[ASSIGNMENT] Below are some records. Return exactly the lines from the one with "Fixpoint bytes_le (n" to the one with "Fixpoint of_bytes_le (l", and nothing else.

[THE DATA]
══════════════════════════════

(* ===== verification/Kasm.v ===== *)
(** * kasm-expanded.h: instructions with C operands

    The wrappers around single instructions: register moves, model-specific
    registers, atomic operations, bit strings and bit manipulation.  An
    instruction is what the processor does with its operands, written as the
    loop the manual gives where it is one; an output operand that the
    instruction writes in part keeps what the register held before. *)

From S2P Require Import Prelude.

(** ** Registers *)

Inductive gpr : Set :=
  | RAX | RBX | RCX | RDX | RSI | RDI | RSP | RBP | R8 | R9 | R10 | R11 | R12 | R13 | R14 | R15.
Inductive sreg : Set := CS | DS | ES | FS | GS | SS.
(** The two parts of IDTR and GDTR are registers of their own. *)
Inductive reg : Set :=
  | Gpr (r : gpr) | Cr (n : Z) | Dr (n : Z) | Seg (s : sreg)
  | Rflags | Msr (n : Z) | Xcr (n : Z)
  | IdtrLimit | IdtrBase | GdtrLimit | GdtrBase | Ldtr | Tr.

#[export] Instance gpr_eq_dec : EqDecision gpr.
Proof. solve_decision. Defined.
#[export] Instance sreg_eq_dec : EqDecision sreg.
Proof. solve_decision. Defined.
#[export] Instance reg_eq_dec : EqDecision reg.
Proof. solve_decision. Defined.

(** The registers, the values sent to ports (width in bytes, port, value; latest
    first) and what the TLB was told to forget: everything ([None]) or an address. *)
Record xstate : Type := mk_xstate {
  x_regs : reg -> Z;
  x_out : list (Z * Z * Z);
  x_tlb : list (option Z);
}.

Definition mov_from (r : reg) (s : xstate) : Z := x_regs s r.
Definition mov_to (r : reg) (v : Z) (s : xstate) : xstate :=
  mk_xstate (fun r' => if decide (r' = r) then v else x_regs s r') (x_out s) (x_tlb s).

(** [read_rax] to [read_r15], [write_rax] to [write_r15] (RSP and RBP have no
    write). *)
Definition read_gpr (r : gpr) (s : xstate) : Z := mov_from (Gpr r) s.
Definition write_gpr (r : gpr) (v : Z) (s : xstate) : xstate := mov_to (Gpr r) (u64 v) s.
Definition read_cr (n : Z) (s : xstate) : Z := mov_from (Cr n) s.
Definition invalidate (a : option Z) (s : xstate) : xstate :=
  mk_xstate (x_regs s) (x_out s) (a :: x_tlb s).
(** A move to CR3 flushes the TLB. *)
Definition write_cr (n v : Z) (s : xstate) : xstate :=
  let s := mov_to (Cr n) (u64 v) s in
  if n =? 3 then invalidate None s else s.
Definition invlpg (addr : Z) (s : xstate) : xstate := invalidate (Some addr) s.
Definition flush_tlb (s : xstate) : xstate := write_cr 3 (read_cr 3 s) s.
Definition read_dr (n : Z) (s : xstate) : Z := mov_from (Dr n) s.
Definition write_dr (n v : Z) (s : xstate) : xstate := mov_to (Dr n) (u64 v) s.
Definition read_seg (r : sreg) (s : xstate) : Z := u16 (mov_from (Seg r) s).
Definition write_seg (r : sreg) (v : Z) (s : xstate) : xstate := mov_to (Seg r) (u16 (u32 v)) s.

Definition MSR_FS_BASE : Z := 0xC0000100.
Definition MSR_GS_BASE : Z := 0xC0000101.
Definition MSR_KERNEL_GS_BASE : Z := 0xC0000102.
(** The base registers are the model-specific registers of that name. *)
Definition read_fsbase (s : xstate) : Z := mov_from (Msr MSR_FS_BASE) s.
Definition read_gsbase (s : xstate) : Z := mov_from (Msr MSR_GS_BASE) s.
Definition write_fsbase (v : Z) (s : xstate) : xstate := mov_to (Msr MSR_FS_BASE) (u64 v) s.
Definition write_gsbase (v : Z) (s : xstate) : xstate := mov_to (Msr MSR_GS_BASE) (u64 v) s.
Definition swapgs (s : xstate) : xstate :=
  mov_to (Msr MSR_GS_BASE) (mov_from (Msr MSR_KERNEL_GS_BASE) s)
    (mov_to (Msr MSR_KERNEL_GS_BASE) (mov_from (Msr MSR_GS_BASE) s) s).

(** ** Flags *)

Definition RFLAGS_CF : Z := 2 ^ 0.
Definition RFLAGS_PF : Z := 2 ^ 2.
Definition RFLAGS_AF : Z := 2 ^ 4.
Definition RFLAGS_ZF : Z := 2 ^ 6.
Definition RFLAGS_SF : Z := 2 ^ 7.
Definition RFLAGS_TF : Z := 2 ^ 8.
Definition RFLAGS_IF : Z := 2 ^ 9.
Definition RFLAGS_DF : Z := 2 ^ 10.
Definition RFLAGS_OF : Z := 2 ^ 11.
Definition RFLAGS_IOPL : Z := 3 * 2 ^ 12.
Definition RFLAGS_NT : Z := 2 ^ 14.
Definition RFLAGS_RF : Z := 2 ^ 16.
Definition RFLAGS_VM : Z := 2 ^ 17.
Definition RFLAGS_AC : Z := 2 ^ 18.
Definition RFLAGS_VIF : Z := 2 ^ 19.
Definition RFLAGS_VIP : Z := 2 ^ 20.
Definition RFLAGS_ID : Z := 2 ^ 21.

(** POPFQ at privilege level 0 loads these bits, keeps VM, VIF and VIP, and
    clears RF; bit 1 is always set. *)
Definition popf_loads : Z :=
  foldr Z.lor 0 [RFLAGS_CF; RFLAGS_PF; RFLAGS_AF; RFLAGS_ZF; RFLAGS_SF; RFLAGS_TF; RFLAGS_IF; RFLAGS_DF;
                 RFLAGS_OF; RFLAGS_IOPL; RFLAGS_NT; RFLAGS_AC; RFLAGS_ID].
Definition popf_keeps : Z := foldr Z.lor 0 [RFLAGS_VM; RFLAGS_VIF; RFLAGS_VIP].
Definition popf (old v : Z) : Z := Z.lor (Z.lor (Z.land old popf_keeps) (Z.land v popf_loads)) 2.
(** The image PUSHFQ stores has VM and RF clear. *)
Definition pushf (f : Z) : Z := Z.ldiff f (Z.lor RFLAGS_VM RFLAGS_RF).

Definition read_rflags (s : xstate) : Z := pushf (mov_from Rflags s).
Definition write_rflags (v : Z) (s : xstate) : xstate := mov_to Rflags (popf (mov_from Rflags s) (u64 v)) s.

(** ** Values in EDX:EAX *)

(** [((uint64_t)hi << 32) | lo] *)
Definition join32 (hi lo : Z) : Z := Z.lor (shl64 hi 32) lo.

(** The instruction leaves the halves in EDX and EAX. *)
Definition rdmsr (msr : Z) (s : xstate) : Z :=
  let v := mov_from (Msr msr) s in join32 (u32 (Z.shiftr v 32)) (u32 v).
(** The instruction takes them from there. *)
Definition wrmsr (msr val : Z) (s : xstate) : xstate :=
  let eax := u32 val in
  let edx := u32 (Z.shiftr val 32) in
  mov_to (Msr msr) (edx * 2 ^ 32 + eax) s.
Definition xgetbv (xcr : Z) (s : xstate) : Z :=
  let v := mov_from (Xcr xcr) s in join32 (u32 (Z.shiftr v 32)) (u32 v).
Definition xsetbv (xcr val : Z) (s : xstate) : xstate :=
  let eax := u32 val in
  let edx := u32 (Z.shiftr val 32) in
  mov_to (Xcr xcr) (edx * 2 ^ 32 + eax) s.

(** The counter and TSC_AUX are the processor's: arguments. *)
Definition rdtsc (tsc : Z) : Z := join32 (u32 (Z.shiftr tsc 32)) (u32 tsc).
Definition rdtscp (tsc tsc_aux aux_out : Z) (m : mem) : mem * Z :=
  (if aux_out =? NULL then m else m.[aux_out <- u32 tsc_aux], rdtsc tsc).

Record cpuid_result_t : Type := mk_cpuid { c_eax : Z; c_ebx : Z; c_ecx : Z; c_edx : Z }.
Section cpuid.
(** The processor's answer for a leaf in EAX and a subleaf in ECX. *)
Context (cpuid_hw : Z -> Z -> cpuid_result_t).
Definition cpuid_ex (leaf subleaf : Z) : cpuid_result_t := cpuid_hw (u32 leaf) (u32 subleaf).
Definition cpuid (leaf : Z) : cpuid_result_t := cpuid_hw (u32 leaf) 0.
End cpuid.

(** ** Descriptor tables *)

(** The ten packed bytes: a 16-bit limit and a 64-bit base. *)
Record desc_ptr_t : Type := mk_desc_ptr { d_limit : Z; d_base : Z }.
Definition lidt (p : desc_ptr_t) (s : xstate) : xstate := mov_to IdtrBase (d_base p) (mov_to IdtrLimit (d_limit p) s).
Definition lgdt (p : desc_ptr_t) (s : xstate) : xstate := mov_to GdtrBase (d_base p) (mov_to GdtrLimit (d_limit p) s).
Definition sidt (s : xstate) : desc_ptr_t := mk_desc_ptr (mov_from IdtrLimit s) (mov_from IdtrBase s).
Definition sgdt (s : xstate) : desc_ptr_t := mk_desc_ptr (mov_from GdtrLimit s) (mov_from GdtrBase s).
Definition lldt (sel : Z) (s : xstate) : xstate := mov_to Ldtr (u16 sel) s.
Definition ltr (sel : Z) (s : xstate) : xstate := mov_to Tr (u16 sel) s.
Definition sldt_r (s : xstate) : Z := u16 (mov_from Ldtr s).
Definition str_r (s : xstate) : Z := u16 (mov_from Tr s).

(** ** Ports *)

Definition out_port (w port v : Z) (s : xstate) : xstate :=
  mk_xstate (x_regs s) ((w, u16 port, v) :: x_out s) (x_tlb s).
Definition outb (port v : Z) : xstate -> xstate := out_port 1 port (u8 v).
Definition outw (port v : Z) : xstate -> xstate := out_port 2 port (u16 v).
Definition outl (port v : Z) : xstate -> xstate := out_port 4 port (u32 v).
Definition io_wait : xstate -> xstate := outb 0x80 0.
Section ports.
(** What the device behind a port answers to a read of [w] bytes. *)
Context (device : Z -> Z -> Z).
Definition inb (port : Z) : Z := u8 (device 1 (u16 port)).
Definition inw (port : Z) : Z := u16 (device 2 (u16 port)).
Definition inl (port : Z) : Z := u32 (device 4 (u16 port)).
End ports.

(** ** Atomic operations on a word of [w] bits *)

Section atomics.
Context (w : Z).
Definition xchg (m : mem) (addr val : Z) : mem * Z := (m.[addr <- val], m addr).
Definition cmpxchg (m : mem) (addr expected desired : Z) : mem * Z :=
  (if m addr =? expected then m.[addr <- desired] else m, m addr).
Definition xadd (m : mem) (addr inc : Z) : mem * Z := (m.[addr <- (m addr + inc) mod 2 ^ w], m addr).
End atomics.
Definition xadd64 : mem -> Z -> Z -> mem * Z := xadd 64.
Definition xadd32 : mem -> Z -> Z -> mem * Z := xadd 32.

(** ** Bit strings

    With a bit number in a register the instruction addresses a bit string that
    starts at [base]: the number is signed and selects the 64-bit word as well. *)

Definition s64 (x : Z) : Z := if u64 x <? 2 ^ 63 then u64 x else u64 x - 2 ^ 64.
Definition bit_word (base bit : Z) : Z := base + 8 * (s64 bit / 64).
Definition bit_index (bit : Z) : Z := s64 bit mod 64.

(** [setc %b0] writes the low byte of the result; [c] is what the register held. *)
Definition setc (c : Z) (cf : bool) : Z := Z.lor (Z.land c 0xFFFFFF00) (Z.b2z cf).

Definition bt64 (c : Z) (m : mem) (base bit : Z) : Z :=
  setc c (Z.testbit (m (bit_word base bit)) (bit_index bit)).
Definition bit_op (f : Z -> Z -> Z) (c : Z) (m : mem) (base bit : Z) : mem * Z :=
  let a := bit_word base bit in
  (m.[a <- f (m a) (2 ^ bit_index bit)], setc c (Z.testbit (m a) (bit_index bit))).
Definition bts64 : Z -> mem -> Z -> Z -> mem * Z := bit_op Z.lor.
Definition btr64 : Z -> mem -> Z -> Z -> mem * Z := bit_op Z.ldiff.
Definition btc64 : Z -> mem -> Z -> Z -> mem * Z := bit_op Z.lxor.

(** ** Scans and counts *)

(** [while (bit(src, temp) == 0) temp++] *)
Fixpoint scan_up (turns : nat) (v temp : Z) : Z :=
  match turns with O => temp | S t => if Z.testbit v temp then temp else scan_up t v (temp + 1) end.
(** [while (bit(src, temp) == 0) temp--] *)
Fixpoint scan_down (turns : nat) (v temp : Z) : Z :=
  match turns with O => temp | S t => if Z.testbit v temp then temp else scan_down t v (temp - 1) end.
(** [for (i = 0; i < w; i++) if (bit(src, i)) count++] *)
Fixpoint count_bits (turns : nat) (v i count : Z) : Z :=
  match turns with O => count | S t => count_bits t v (i + 1) (if Z.testbit v i then count + 1 else count) end.

Section scans.
Context (w : Z).
(** A zero source leaves the destination [r] as it was. *)
Definition bsf (r v : Z) : Z := if v =? 0 then r else scan_up (Z.to_nat w) v 0.
Definition bsr (r v : Z) : Z := if v =? 0 then r else scan_down (Z.to_nat w) v (w - 1).
Definition popcnt (v : Z) : Z := count_bits (Z.to_nat w) v 0 0.
Definition tzcnt (v : Z) : Z := scan_up (Z.to_nat w) v 0.
(** [while (temp >= 0 && bit(src, temp) == 0) { temp--; dest++; }] *)
Definition lzcnt (v : Z) : Z := w - 1 - scan_down (Z.to_nat w) v (w - 1).

(** The count is masked to five bits (six for a 64-bit operand). *)
Definition rot_count (n : Z) : Z := (if w =? 64 then Z.land n 63 else Z.land n 31) mod w.
Definition rol (v n : Z) : Z :=
  let c := rot_count n in Z.lor (Z.shiftl v c mod 2 ^ w) (Z.shiftr v (w - c)).
Definition ror (v n : Z) : Z :=
  let c := rot_count n in Z.lor (Z.shiftr v c) (Z.shiftl v (w - c) mod 2 ^ w).
End scans.

(** ** Byte order *)

Fixpoint bytes_le (n : nat) (v : Z) : list Z :=
  match n with O => [] | S n => v mod 256 :: bytes_le n (v / 256) end.
Fixpoint of_bytes_le (l : list Z) : Z := match l with [] => 0 | b :: l => b + 256 * of_bytes_le l end.
Definition bswap (n : nat) (v : Z) : Z := of_bytes_le (reverse (bytes_le n v)).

══════════════════════════════

[EXERCISE RESULT]
Fixpoint bytes_le (n : nat) (v : Z) : list Z :=
  match n with O => [] | S n => v mod 256 :: bytes_le n (v / 256) end.
Fixpoint of_bytes_le (l : list Z) : Z := match l with [] => 0 | b :: l => b + 256 * of_bytes_le l end.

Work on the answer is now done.